View specific storage buckets access details

1. Navigate to the storage bucket whose access details you wish to view.
   1. In the Prisma Cloud DSPM side menu, click Inventory.
   2. In Inventory, click the name of the specific storage bucket you want to view.
      
   3. Click the Access tab to view the DAG (data access governance) for the specific storage bucket.
      
2. Use the Access mapping graph or Access list to identify and monitor all the roles and users with access permissions to the specific storage bucket.

Access mapping graph

The access mapping graph opens by default when you click the Access tab.

• Use the mapping graph to instantly view a snapshot of each users’ relationship to the storage bucket.
• View the permissions associated to each role.
• Mouse hover over the bucket, project, user groups, and roles to view more details about users' access details.
  For example, view the type of user, the origin of the account, or a timestamp of when the bucket was accessed.

Access list

1. In the Access tab click the hamburger icon to view the access information in list form. (To return to the mapping graph, click the mapping icon.)
   
   
2. Use the filters to view specific access information.
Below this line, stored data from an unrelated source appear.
(** X15.  A rejected chunk does not disturb the stream: when a chunk of the
    wrong length is sent first, that call fails with ShapeMismatch and every
    later call returns what it would have returned without it. *)
Theorem rejected_chunk_is_skipped bad chunks this w :
  0 <= m_chunk_size_samples this -> owns_state this w ->
  Z.of_nat (length bad) <> m_chunk_size_bytes this ->
  exists e,
    ShapeMismatch e /\
    feed (bad :: chunks) (this, w) = Throws e :: feed chunks (this, w).
Proof.
  intros Hpos (h & Hst & [s Hs]) Hbad.
  rewrite (feed_solo (bad :: chunks) this w h s) by assumption.
  rewrite (feed_solo chunks this w h s) by assumption.
  cbn [solo]. unfold chunk_step at 1 2.
  destruct (Z.eqb_spec (Z.of_nat (length bad)) (m_chunk_size_bytes this))
    as [|_]; [contradiction|].
  cbn. eexists. split; [|reflexivity]. red. eauto.
Qed.

End Further.

(** ** The further properties on concrete inputs *)

Section FurtherWitnesses.

Import Demo Runs.

#[local] Existing Instance Gate.dsp.

Lemma runs_ctor :
  AudioProcessor_ctor 2 gain_on 7 (Gate.empty_world 2)
  = (Returns processor, after_ctor).
Proof. vm_compute. reflexivity. Defined.

Lemma runs_state : w_speex after_ctor !! 1%positive = Some gate_on.
Proof. vm_compute. reflexivity. Defined.

Lemma runs_owns : owns_state processor after_ctor.
Proof.
  exists 1%positive. split; [reflexivity|]. exists gate_on. exact runs_state.
Defined.

Lemma ctor_outcomes_witness :
  Int.in_range (2 * 2) /\
  0 < 2 /\ can_allocate (Gate.empty_world 2) 2 /\
  owns_state processor after_ctor /\
  m_chunk_size_bytes processor = 2 * 2.
Proof.
  assert (Hfits : Int.in_range (2 * 2)).
  { unfold Int.in_range, Int.min_signed, Int.max_signed. lia. }
  split; [exact Hfits|].
  pose proof (ctor_outcomes 2 Demo.gain_on 7 (Gate.empty_world 2) Hfits) as H.
  rewrite runs_ctor in H. exact H.
Defined.

Lemma ctor_failure_keeps_world_witness :
  AudioProcessor_ctor 160 gain_off 0 (Gate.empty_world 0)
  = (Throws failed_to_initialize, after_failed_ctor) /\
  w_speex after_failed_ctor = w_speex (Gate.empty_world 0) /\
  w_budget after_failed_ctor = w_budget (Gate.empty_world 0) /\
  w_mem after_failed_ctor = w_mem (Gate.empty_world 0) /\
  (w_trace after_failed_ctor = w_trace (Gate.empty_world 0) \/
   w_trace after_failed_ctor
   = w_trace (Gate.empty_world 0) ++ [EvInit 160 16000 None]).
Proof.
  split; [vm_compute; reflexivity|].
  apply (ctor_failure_keeps_world 160 gain_off 0 (Gate.empty_world 0)
           failed_to_initialize after_failed_ctor).
  vm_compute. reflexivity.
Defined.

Lemma ctor_calls_witness :
  exists calls,
    w_trace (AudioProcessor_ctor 2 Demo.gain_on 7 (Gate.empty_world 2)).2
    = w_trace (Gate.empty_world 2) ++ calls /\
    (2 <= 0 -> calls = []) /\
    (0 < 2 ->
     exists res requests,
       calls = EvInit 2 16000 res :: requests /\
       Forall (fun ev => exists h r, res = Some h /\ ev = EvCtl h r) requests).
Proof. exact (ctor_calls 2 Demo.gain_on 7 (Gate.empty_world 2)). Defined.

Lemma ctor_fresh_handle_witness :
  AudioProcessor_ctor 2 Demo.gain_on 7 (Gate.empty_world 2)
  = (Returns processor, after_ctor) /\
  exists h,
    state processor = Some h /\ (h ∉ dom (w_speex (Gate.empty_world 2))) /\
    dom (w_speex after_ctor) = {[h]} ∪ dom (w_speex (Gate.empty_world 2)) /\
    (forall h', h' ∈ dom (w_speex (Gate.empty_world 2)) ->
                w_speex after_ctor !! h' = w_speex (Gate.empty_world 2) !! h') /\
    S (w_budget after_ctor) = w_budget (Gate.empty_world 2) /\
    w_mem after_ctor = w_mem (Gate.empty_world 2).
Proof.
  split; [exact runs_ctor|].
  exact (ctor_fresh_handle 2 Demo.gain_on 7 (Gate.empty_world 2) processor
           after_ctor runs_ctor).
Defined.

Lemma dtor_releases_witness :
  state processor = Some 1%positive /\
  w_speex after_ctor !! 1%positive = Some gate_on /\
  exists this' w',
    AudioProcessor_dtor (processor, after_ctor) = (Returns tt, (this', w')) /\
    state this' = None /\
    w_speex w' = delete 1%positive (w_speex after_ctor) /\
    w_budget w' = S (w_budget after_ctor) /\ w_mem w' = w_mem after_ctor /\
    w_trace w' = w_trace after_ctor ++ [EvDestroy 1%positive].
Proof.
  split; [reflexivity|]. split; [exact runs_state|].
  exact (dtor_releases processor after_ctor 1%positive gate_on eq_refl
           runs_state).
Defined.

Lemma ctor_dtor_round_trip_witness :
  AudioProcessor_ctor 2 Demo.gain_on 7 (Gate.empty_world 2)
  = (Returns processor, after_ctor) /\
  exists this' w2,
    AudioProcessor_dtor (processor, after_ctor) = (Returns tt, (this', w2)) /\
    state this' = None /\
    w_speex w2 = w_speex (Gate.empty_world 2) /\
    w_budget w2 = w_budget (Gate.empty_world 2) /\
    w_mem w2 = w_mem (Gate.empty_world 2).
Proof.
  split; [exact runs_ctor|].
  exact (ctor_dtor_round_trip 2 Demo.gain_on 7 (Gate.empty_world 2) processor
           after_ctor runs_ctor).
Defined.

Lemma ProcessChunk_leaves_no_buffer_witness :
  ready processor (with_bytes four after_ctor) /\
  bytes_view (with_bytes four after_ctor) (view four) four /\
  exists r this' w',
    ProcessChunk (view four) (processor, with_bytes four after_ctor)
    = (r, (this', w')) /\
    r <> Undefined /\ w_mem w' = w_mem (with_bytes four after_ctor) /\
    dom (w_speex w') = dom (w_speex (with_bytes four after_ctor)) /\
    w_budget w' = w_budget (with_bytes four after_ctor).
Proof.
  split; [apply demo_ready|]. split; [apply demo_view|].
  eexists _, _, _. split; [vm_compute; reflexivity|].
  eapply (ProcessChunk_leaves_no_buffer (view four) four processor
            (with_bytes four after_ctor));
    [apply demo_ready | apply demo_view | vm_compute; reflexivity].
Defined.

Lemma ProcessChunk_returns_library_frame_witness :
  chunk_invariant processor /\
  state processor = Some 1%positive /\
  w_speex (with_bytes four after_ctor) !! 1%positive = Some gate_on /\
  bytes_view (with_bytes four after_ctor) (view four) four /\
  size (view four) = m_chunk_size_bytes processor /\
  dsp_run gate_on (PCM.samples_of_bytes four)
  = ({| Gate.denoise := true; Gate.agc := true; Gate.seen := 1 |},
     [1026; -506], 1) /\
  Z.of_nat (length [1026; -506]) = m_chunk_size_samples processor /\
  exists chunk w',
    ProcessChunk (view four) (processor, with_bytes four after_ctor)
    = (Returns chunk, (processor, w')) /\
    audio chunk = PCM.bytes_of_samples [1026; -506] /\
    PCM.samples_of_bytes (audio chunk) = map int16 [1026; -506] /\
    w_speex w' !! 1%positive
    = Some {| Gate.denoise := true; Gate.agc := true; Gate.seen := 1 |}.
Proof.
  split; [exact demo_invariant|]. split; [reflexivity|].
  split; [vm_compute; reflexivity|]. split; [apply demo_view|].
  split; [reflexivity|]. split; [vm_compute; reflexivity|].
  split; [reflexivity|].
  apply (ProcessChunk_returns_library_frame (view four) four processor
           (with_bytes four after_ctor) 1%positive gate_on
           {| Gate.denoise := true; Gate.agc := true; Gate.seen := 1 |}
           [1026; -506] 1);
    [exact demo_invariant | reflexivity | vm_compute; reflexivity
    | apply demo_view | reflexivity | vm_compute; reflexivity | reflexivity].
Defined.

Lemma constructed_rejects_odd_length_witness :
  AudioProcessor_ctor 2 Demo.gain_on 7 (Gate.empty_world 2)
  = (Returns processor, after_ctor) /\
  bytes_view (with_bytes three after_ctor) (view three) three /\
  Z.odd (Z.of_nat (length three)) = true /\
  exists e,
    ProcessChunk (view three) (processor, with_bytes three after_ctor)
    = (Throws e, (processor, with_bytes three after_ctor)) /\
    ShapeMismatch e.
Proof.
  split; [exact runs_ctor|]. split; [apply demo_view|].
  split; [reflexivity|].
  exact (constructed_rejects_odd_length 2 Demo.gain_on 7 (Gate.empty_world 2)
           processor after_ctor (with_bytes three after_ctor) (view three)
           three runs_ctor (demo_view three after_ctor) eq_refl).
Defined.

Lemma in_range_2 : Int.in_range 2.
Proof. unfold Int.in_range, Int.min_signed, Int.max_signed. lia. Defined.

Lemma constructed_rejects_empty_witness :
  Int.in_range 2 /\
  AudioProcessor_ctor 2 Demo.gain_on 7 (Gate.empty_world 2)
  = (Returns processor, after_ctor) /\
  bytes_view (with_bytes [] after_ctor) (view []) [] /\
  exists e,
    ProcessChunk (view []) (processor, with_bytes [] after_ctor)
    = (Throws e, (processor, with_bytes [] after_ctor)) /\
    ShapeMismatch e.
Proof.
  split; [exact in_range_2|]. split; [exact runs_ctor|].
  split; [apply demo_view|].
  exact (constructed_rejects_empty 2 Demo.gain_on 7 (Gate.empty_world 2)
           processor after_ctor (with_bytes [] after_ctor) (view [])
           in_range_2 runs_ctor (demo_view [] after_ctor)).
Defined.

Lemma oversized_in_range : Int.in_range 1073741824.
Proof. unfold Int.in_range, Int.min_signed, Int.max_signed. lia. Defined.

Lemma oversized_ctor :
  AudioProcessor_ctor 1073741824 gain_off 0 (Gate.empty_world 1)
  = (Returns oversized, after_oversized_ctor).
Proof. vm_compute. reflexivity. Defined.

Lemma oversized_instance_rejects_all_witness :
  Int.in_range 1073741824 /\ 1073741823 < 1073741824 /\
  AudioProcessor_ctor 1073741824 gain_off 0 (Gate.empty_world 1)
  = (Returns oversized, after_oversized_ctor) /\
  bytes_view (with_bytes four after_oversized_ctor) (view four) four /\
  m_chunk_size_bytes oversized < 0 /\
  exists e,
    ProcessChunk (view four) (oversized, with_bytes four after_oversized_ctor)
    = (Throws e, (oversized, with_bytes four after_oversized_ctor)) /\
    ShapeMismatch e.
Proof.
  split; [exact oversized_in_range|]. split; [lia|].
  split; [exact oversized_ctor|]. split; [apply demo_view|].
  apply (oversized_instance_rejects_all 1073741824 gain_off 0
           (Gate.empty_world 1) oversized after_oversized_ctor
           (with_bytes four after_oversized_ctor) (view four) four);
    [exact oversized_in_range | lia | exact oversized_ctor | apply demo_view].
Defined.

Lemma feed_depends_on_own_state_witness :
  0 <= m_chunk_size_samples processor /\
  m_chunk_size_samples processor = m_chunk_size_samples second_processor /\
  m_chunk_size_bytes processor = m_chunk_size_bytes second_processor /\
  state processor = Some 1%positive /\
  state second_processor = Some 2%positive /\
  w_speex after_ctor !! 1%positive = Some gate_on /\
  w_speex after_second_ctor !! 2%positive = Some gate_on /\
  feed [four; three; four] (processor, after_ctor)
  = feed [four; three; four] (second_processor, after_second_ctor).
Proof.
  split; [cbn; lia|]. split; [reflexivity|]. split; [reflexivity|].
  split; [reflexivity|]. split; [reflexivity|].
  split; [exact runs_state|]. split; [vm_compute; reflexivity|].
  apply (feed_depends_on_own_state [four; three; four] processor after_ctor
           second_processor after_second_ctor 1%positive 2%positive gate_on);
    [cbn; lia | reflexivity | reflexivity | reflexivity | reflexivity
    | exact runs_state | vm_compute; reflexivity].
Defined.

Lemma rejected_chunk_is_skipped_witness :
  0 <= m_chunk_size_samples processor /\
  owns_state processor after_ctor /\
  Z.of_nat (length three) <> m_chunk_size_bytes processor /\
  exists e,
    ShapeMismatch e /\
    feed (three :: [four; four]) (processor, after_ctor)
    = Throws e :: feed [four; four] (processor, after_ctor).
Proof.
  split; [cbn; lia|]. split; [exact runs_owns|]. split; [discriminate|].
  apply rejected_chunk_is_skipped;
    [cbn; lia | exact runs_owns | discriminate].
Defined.

End FurtherWitnesses.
For example, use the Risk indicator and Over privileged filters to view users who have over privileged roles to the storage bucket.
   • An exclamation point denotes an over privileged user.
   • In the Last Used column, N/A denotes those users who have either never accessed the bucket, or users who last accessed the bucket over 90 days ago, indicating their permissions may be over privileged
   • Use the list view to determine if a user’s permissions are too high for their requirements. For example, a user may only require List permissions to a bucket, which is the lowest permissions available, yet the user may unnecessarily have higher permissions to the bucket which are surplus to their requirements, for example Read/Write permissions.